The controller 100 may also execute the selected shut in procedure if the decision is made to shut in the well while circulating out a kick. To shut in a well bore, typically, a BOP 10, or rams 12, 14, 16, may be closed on the drill string 50, the choke 70 closed, and the mud pump 90 stopping mud circulation. Shut in pressures may be sensed in each of the drill string 50 and the well bore annulus 30, e.g., by pressure sensors 82 and 84, respectively. The controller 100 may then calculate or determine a kick pressure in the well bore, such as the sum of the shut in drill pipe pressure plus the hydrostatic pressure. The kick pressure may be maintained as a substantially constant bottom hole pressure by the controller 100 while again circulating the kick out of the well bore 30 and while circulating a selected fluid into the well bore 30.

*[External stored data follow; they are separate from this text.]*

(** The candidate triples of [apriori_C3_from_L2] are exactly the triples
    [(a, b, c)] with [b < c] whose three 2-subsets are all in [L2]: the join
    loses no triple whose subsets are frequent. *)
Theorem C3_exact (L2 : gset (nat * nat)) x y z :
  (x, y, z) ∈ apriori_C3_from_L2 L2 <->
  y < z /\ (x, y) ∈ L2 /\ (x, z) ∈ L2 /\ (y, z) ∈ L2.
Proof. apply C3_exact_aux. Qed.

(* ------------------------------------------------------------------ *)
(** ** What the levels compute *)

Lemma L1_exact_aux (ms : Z) (transactions : list (gset nat)) x :
  In x (apriori_L1 ms transactions).2 <->
  (ms <= Z.of_nat (support_item x transactions))%Z /\ 0 < support_item x transactions.
Proof.
  rewrite L1_in. split.
  - intros (c & Hc & Hf). apply item_sup_value in Hc as [-> Hpos].
    unfold frequent in Hf. lia.
  - intros [Hf Hpos]. pose proof (item_sup_lookup0 ms transactions x) as H.
    unfold lookup0 in H. destruct ((apriori_L1 ms transactions).1 !! x) as [c|];
      simpl in H; [|lia].
    exists c. split; [done|]. unfold frequent. lia.
Qed.

(** For any threshold, [L1] holds exactly the items that occur in some
    transaction and whose support reaches the threshold: with a threshold
    [<= 0] an item that occurs nowhere is still left out, since only items
    met in the scan have a count. *)
Theorem L1_exact (ms : Z) (transactions : list (gset nat)) x :
  In x (apriori_L1 ms transactions).2 <->
  (ms <= Z.of_nat (support_item x transactions))%Z /\ 0 < support_item x transactions.
Proof. apply L1_exact_aux. Qed.
Lemma word_of_list cur :
  cur ≠ [] → forallb word_char cur →
  word (String.string_of_list_ascii (rev cur)).
Proof.
  intros Hne Hall. split.
  - destruct cur as [|c cur]; [done|]. simpl.
    destruct (rev cur); simpl; congruence.
  - rewrite all_chars_of_list. apply Is_true_true, forallb_forall.
    intros c Hc. apply in_rev in Hc.
    apply Is_true_true in Hall. rewrite forallb_forall in Hall. auto.
Qed.

Lemma split_go_words cur s :
  forallb word_char cur → all_chars spaced s → Forall word (split_go cur s).
Proof.
  revert cur. induction s as [|c s IH]; intros cur Hcur; simpl.
  - intros _. destruct cur; [constructor|].
    constructor; [by apply word_of_list | constructor].
  - rewrite andb_True. intros [Hc Hs]. destruct (is_space c) eqn:Hsp.
    + destruct cur.
      * by apply IH.
      * constructor; [by apply word_of_list | by apply IH].
    + apply IH; [|done]. simpl. rewrite andb_True. split; [|done].
      unfold spaced in Hc. rewrite Hsp, orb_false_r in Hc. done.
Qed.

Lemma word_first w : word w → ∃ c r, w = String c r ∧ word_char c ∧ all_chars word_char r.
Proof.
  intros [Hne Hall]. destruct w as [|c r]; [done|].
  simpl in Hall. apply andb_True in Hall as [??]. eauto.
Qed.

Lemma word_char_ident c : word_char c → ident_char c.
Proof. unfold ident_char. rewrite orb_True. auto. Qed.

Lemma join_ident ws : Forall word ws → all_chars ident_char (join "_" ws).
Proof.
  induction 1 as [|w ws Hw Hws IH]; simpl; [done|].
  destruct Hw as [_ Hw]. apply (all_chars_impl _ _ _ word_char_ident) in Hw.
  destruct ws; [done|].
  rewrite !all_chars_app, !andb_True. done.
Qed.

Lemma join_first w ws :
  word w → ∃ c r, join "_" (w :: ws) = String c r ∧ word_char c.
Proof.
  intros (c & r & -> & Hc & _)%word_first. destruct ws; simpl; eauto.
Qed.

Lemma clean_column_name_identifier column :
  sql_identifier (clean_column_name column).
Proof.
  unfold clean_column_name.
  pose proof (split_go_words [] (squeeze false (sub_special (lower column)))
                I (squeeze_spaced _ _ (sub_special_spaced _))) as Hws.
  fold (split (squeeze false (sub_special (lower column)))) in Hws.
  assert (Forall word (filter (λ w, w ∉ filler_words)
            (split (squeeze false (sub_special (lower column)))))) as Hws'.
  { rewrite Forall_forall in *. intros w [_ Hw]%list_elem_of_filter. auto. }
  clear Hws. rename Hws' into Hws.
  destruct (filter _ _) as [|w ws] eqn:E; [done|].
  pose proof (join_ident _ Hws) as Hall.
  apply Forall_cons_1 in Hws as [Hw _].
  destruct (join_first w ws Hw) as (c & r & Hj & Hc).
  rewrite Hj in *. simpl in Hall. apply andb_True in Hall as [Hc' Hr].
  destruct (isalpha c) eqn:Ha.
  - simpl. rewrite Ha. done.
  - change (Is_true (all_chars ident_char (String c r))).
    simpl. rewrite andb_True. done.
Qed.

Lemma string_length_app s t : String.length (s +:+ t) = String.length s + String.length t.
Proof.
  induction s as [|c s IH]; [done|].
  change (S (String.length (s +:+ t)) = S (String.length s + String.length t)).
  by rewrite IH.
Qed.

Lemma candidate_inj base_name : Inj (=) (=) (candidate base_name).
Proof.
  intros j k Hjk. unfold candidate in Hjk.
  apply String.app_inj, String.app_inj in Hjk. by apply (inj pretty).
Qed.

Lemma candidate_ne_base base_name k : candidate base_name k ≠ base_name.
Proof.
  intros Heq. apply (f_equal String.length) in Heq.
  unfold candidate in Heq. rewrite !string_length_app in Heq. simpl in Heq. lia.
Qed.

Lemma pretty_N_go_digits x s :
  all_chars is_digit s → all_chars is_digit (pretty_N_go x s).
Proof.
  revert s. induction (N.lt_wf_0 x) as [x _ IH]; intros s Hs.
  destruct (decide (x = 0)%N) as [->|]; [done|].
  rewrite pretty_N_go_step by lia. apply IH.
  - apply N.div_lt; lia.
  - simpl. rewrite andb_True. split; [|done].
    unfold pretty_N_char. by repeat case_match.
Qed.

Lemma pretty_nat_digits (n : nat) : all_chars is_digit (pretty n).
Proof.
  unfold pretty, pretty_nat, pretty, pretty_N.
  case_decide; [done|]. by apply pretty_N_go_digits.
Qed.

Lemma candidate_identifier base_name k :
  sql_identifier base_name → sql_identifier (candidate base_name k).
Proof.
  destruct base_name as [|c r]; [done|]. simpl.
  rewrite !andb_True. intros [Hc Hr]. split; [done|].
  rewrite !all_chars_app, !andb_True. split_and!; [done..|].
  eapply all_chars_impl, pretty_nat_digits.
  intros d Hd. unfold ident_char, word_char.
  destruct (is_digit d); [|done]. by rewrite orb_true_r.
Qed.

Lemma unique_name_fresh fuel new_names base_name clean_name counter n :
  unique_name fuel new_names base_name clean_name counter = Some n →
  n ∉ new_names.
Proof.
  revert clean_name counter.
  induction fuel as [|fuel IH]; intros clean_name counter; simpl;
    case_bool_decide; intros E; simplify_eq; eauto.
Qed.

Lemma unique_name_shape fuel new_names base_name clean_name counter n :
  unique_name fuel new_names base_name clean_name counter = Some n →
  n = clean_name ∨ ∃ k, n = candidate base_name k.
Proof.
  revert clean_name counter.
  induction fuel as [|fuel IH]; intros clean_name counter; simpl;
    case_bool_decide; intros E; simplify_eq; eauto.
  apply IH in E as [->|?]; eauto.
Qed.

(** When the fuel runs out, every name tried was taken. *)
Lemma unique_name_None fuel new_names base_name clean_name counter :
  unique_name fuel new_names base_name clean_name counter = None →
  clean_name ∈ new_names ∧
  ∀ k, counter ≤ k < counter + fuel → candidate base_name k ∈ new_names.
Proof.
  revert clean_name counter.
  induction fuel as [|fuel IH]; intros clean_name counter; simpl;
    case_bool_decide; try done.
  - intros _. split; [done|]. lia.
  - intros [Hc Hk]%IH. split; [done|]. intros k Hle.
    destruct (decide (k = counter)) as [->|]; [done|]. apply Hk. lia.
Qed.

(** The loop always ends within [length new_names] turns: the names it
    tries are pairwise distinct, so they cannot all be taken. *)
Lemma unique_name_total new_names base_name :
  is_Some (unique_name (length new_names) new_names base_name base_name 1).
Proof.
  destruct (unique_name _ _ _ _ _) eqn:E; [by eexists|exfalso].
  apply unique_name_None in E as [Hbase Hk].
  set (tried := base_name :: (candidate base_name <$> seq 1 (length new_names))).
  assert (NoDup tried) as Hnd.
  { apply NoDup_cons. split.
    - intros (k & Heq & _)%list_elem_of_fmap.
      by apply (candidate_ne_base base_name k).
    - apply NoDup_fmap_2; [apply candidate_inj | apply NoDup_seq]. }
  assert (tried ⊆+ new_names) as Hsub.
  { apply NoDup_submseteq; [done|]. intros x [->|Hx]%elem_of_cons; [done|].
    apply list_elem_of_fmap in Hx as (k & -> & Hin%elem_of_seq). apply Hk. lia. }
  apply submseteq_length in Hsub. unfold tried in Hsub.
  simpl in Hsub. rewrite length_fmap, length_seq in Hsub. lia.
Qed.

Lemma clean_step_inv new_names original_names col :
  NoDup new_names → Forall sql_identifier new_names →
  ∃ name original_names',
    clean_step (Some (new_names, original_names)) col
      = Some (new_names ++ [name], original_names') ∧
    NoDup (new_names ++ [name]) ∧
    Forall sql_identifier (new_names ++ [name]).
Proof.
  intros Hnd Hid. unfold clean_step. simpl.
  destruct (unique_name_total new_names (clean_column_name col)) as [name E].
  rewrite E. simpl. eexists _, _. split; [done|]. split.
  - apply NoDup_app. split_and!; [done| |apply NoDup_singleton].
    intros x Hx ->%list_elem_of_singleton.
    by apply unique_name_fresh in E.
  - apply Forall_app. split; [done|]. apply Forall_singleton.
    apply unique_name_shape in E as [->|[k ->]].
    + apply clean_column_name_identifier.
    + apply candidate_identifier, clean_column_name_identifier.
Qed.

Lemma clean_loop_inv cs new_names original_names :
  NoDup new_names → Forall sql_identifier new_names →
  ∃ new_names' original_names',
    foldl clean_step (Some (new_names, original_names)) cs
      = Some (new_names', original_names') ∧
    NoDup new_names' ∧ Forall sql_identifier new_names' ∧
    length new_names' = length new_names + length cs.
Proof.
  revert new_names original_names.
  induction cs as [|col cs IH]; intros new_names original_names Hnd Hid.
  - eexists _, _. split_and!; [done..|simpl; lia].
  - destruct (clean_step_inv new_names original_names col Hnd Hid)
      as (name & m & E & Hnd' & Hid').
    cbn [foldl]. rewrite E.
    destruct (IH _ m Hnd' Hid') as (names' & m' & E' & ? & ? & Hlen).
    eexists _, _. split_and!; [done..|].
    rewrite Hlen, length_app. simpl. lia.
Qed.

(** C10. [clean_column_names] always returns; the column names of the
    table it returns are pairwise distinct, as many as before and over
    the same cells; each of them, and every name that
    [clean_column_name] produces, is a letter followed by lowercase
    letters, digits and underscores. *)
Theorem clean_column_names_distinct_identifiers (df : DataFrame) :
  (∀ column, sql_identifier (clean_column_name column)) ∧
  ∃ df' original_names,
    clean_column_names df = Some (df', original_names) ∧
    NoDup (columns df') ∧
    Forall sql_identifier (columns df') ∧
    length (columns df') = length (columns df) ∧
    nrows df' = nrows df ∧ (cols df').*2 = (cols df).*2.
Proof.
  split; [apply clean_column_name_identifier|].
  destruct (clean_loop_inv (columns df) [] ∅) as (names & m & E & Hnd & Hid & Hlen);
    [constructor..|].
  unfold clean_column_names. rewrite E. simpl. eexists _, _. split; [done|].
  assert (length names = length (cols df).*2) as Hlen'.
  { rewrite Hlen. unfold columns. by rewrite !length_fmap. }
  unfold columns at 1 2 3. simpl.
  rewrite fst_zip, snd_zip by lia. by split_and!.
Qed.
End Identifiers.

(** ** The query handler *)

Module Query.
Import SqlQuery.

Lemma run_query_answers read_sql_query data_store_df n_clicks query :
  query ≠ "" →
  ∃ shown error info,
    run_query read_sql_query data_store_df n_clicks (Some query)
      = Ok (update shown, error, update info).
Proof.
  intros Hq. unfold run_query. destruct query as [|c q]; [done|].
  destruct (read_sql_query _); eauto.
Qed.

(** C9. [run_query] returns a result or an error text for every query
    that is not empty, whatever the database answers; on the empty
    query, and when no query was entered, it raises the [NameError] of
    the name [dash], which the module never binds. *)
Theorem run_query_empty_query_raises read_sql_query data_store_df n_clicks :
  run_query read_sql_query data_store_df n_clicks (Some "")
    = Raise (NameError "dash") ∧
  run_query read_sql_query data_store_df n_clicks None
    = Raise (NameError "dash") ∧
  ∀ query, query ≠ "" →
    ∃ shown error info,
      run_query read_sql_query data_store_df n_clicks (Some query)
        = Ok (update shown, error, update info).
Proof. split_and!; [done..|]. apply run_query_answers. Qed.
End Query.

Module TitleReference.
Import Pandas CalculatePayout Examples.

Import IsoDates.
(** C1. On two Order rows with the order number O1 and the titles
    Widget A and Widget B, followed by a Refund row of O1 without a
    title, [ref] of calculate_payout.py maps O1 to Widget B, the title
    of the last Order row, and the report gives the Refund row that
    title; [parse_contents] of hoold.py gives all three rows the title
    Widget A of the first row. *)
Theorem ref_keeps_last_title :
  (∃ r, ref two_orders = Ok r ∧ r !! Str "O1" = Some (Str "Widget B")) ∧
  (∃ out, (report two_orders).2 = Ok out ∧
     getitem "Item title" out = Ok [Str "Widget A"; Str "Widget B"; Str "Widget B"]) ∧
  (∃ out msg, Hoold.parse_contents two_orders = (Some out, msg) ∧
     getitem "Item title" out = Ok [Str "Widget A"; Str "Widget A"; Str "Widget A"]).
Proof.
  split_and!.
  - eexists. split; [reflexivity|]. vm_compute. reflexivity.
  - eexists. split; [vm_compute; reflexivity|]. reflexivity.
  - eexists _, _. split; [vm_compute; reflexivity|]. reflexivity.
Qed.
End TitleReference.

Module Coercion.
Import Pandas Examples.
Lemma gen_dash_sentinel_becomes_zero :
  ¬ (getitem "Item price" (GenDash.coerce_column prices "Item price")
       = Ok [Num (Dec 123456 2); NaN; NaN]).
Proof. vm_compute. intros [=]. Qed.

(** C3 (amended). The coercion of hoold.py reads [$1,234.56] as
    1234.56 and turns [--] and [abc] into NaN; the one of
    gen_dash_app_1.py reads [$1,234.56] as 1234.56 and turns [--] and
    [abc] into 0; coercion gives a number or NaN for every cell, and
    raises for none. *)
Theorem coercion_values :
  coerce <$> money = [Num (Dec 123456 2); NaN; NaN] ∧
  getitem "Item price" (GenDash.coerce_column prices "Item price")
    = Ok [Num (Dec 123456 2); Num dec_zero; Num dec_zero] ∧
  (∀ c, coerce c = NaN ∨ ∃ x, coerce c = Num x).
Proof.
  split_and!; [vm_compute; reflexivity..|].
  intros c. unfold coerce, to_numeric. destruct (parse_number _); eauto.
Qed.
End Coercion.

(** ** Tables *)

Module TableLemmas.
Import Pandas.

Lemma assoc_get_set_eq c s l : assoc_get c (assoc_set c s l) = Some s.
Proof.
  induction l as [|[c' s'] l IH]; simpl.
  - by rewrite decide_True.
  - case_decide; simpl; [by rewrite decide_True | by rewrite decide_False].
Qed.

Lemma assoc_get_set_ne c c' s l :
  c ≠ c' → assoc_get c' (assoc_set c s l) = assoc_get c' l.
Proof.
  intros Hne. induction l as [|[c'' s''] l IH]; simpl.
  - by rewrite decide_False.
  - case_decide; simpl.
    + subst. by rewrite !decide_False.
    + by rewrite IH.
Qed.

Lemma assoc_set_set c s s' l : assoc_set c s (assoc_set c s' l) = assoc_set c s l.
Proof.
  induction l as [|[c'' s''] l IH]; simpl.
  - by rewrite decide_True.
  - case_decide; simpl; [by rewrite decide_True|].
    rewrite decide_False by done. by rewrite IH.
Qed.

Lemma assoc_set_id c s l : assoc_get c l = Some s → assoc_set c s l = l.
Proof.
  induction l as [|[c' s'] l IH]; simpl; [done|].
  case_decide; [by intros [= ->]; subst | intros ?; by rewrite IH].
Qed.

Controller 100 is also capable of removing the kick fluid without a shut in period to obtain data after a potential problem in the circulating system is detected. When a problem is detected while circulating out a kick, the controller may automatically reduce the circulation rate to a predetermined rate, then continue to circulate out the kick starting at the reduced rate using either the Driller's method or the Wait and Weight method. Drill string friction data previously collected when the kick was assumed to not be in the well, such as during the previous drill pipe stand connection or disconnection, may be known to the controller 100, which includes a computer and input instruction means. While circulating the kick out of the well, the controller may maintain a substantially constant bottom hole/kill pressure on the formation by regulating the choke 71. The programmable controller 100 may also control the percentage that the drilling fluid choke is open, relative to being fully closed and fully opened, such that while pumping the selected fluid the bottom hole/kill circulating fluid pressure remains substantially constant and at least as great as the bottom hole kick pressure. The controller 100 may also ensure that the bottom hole circulating fluid pressure does not exceed a formation fracture pressure, either calculated, estimated or determined previously by the controller.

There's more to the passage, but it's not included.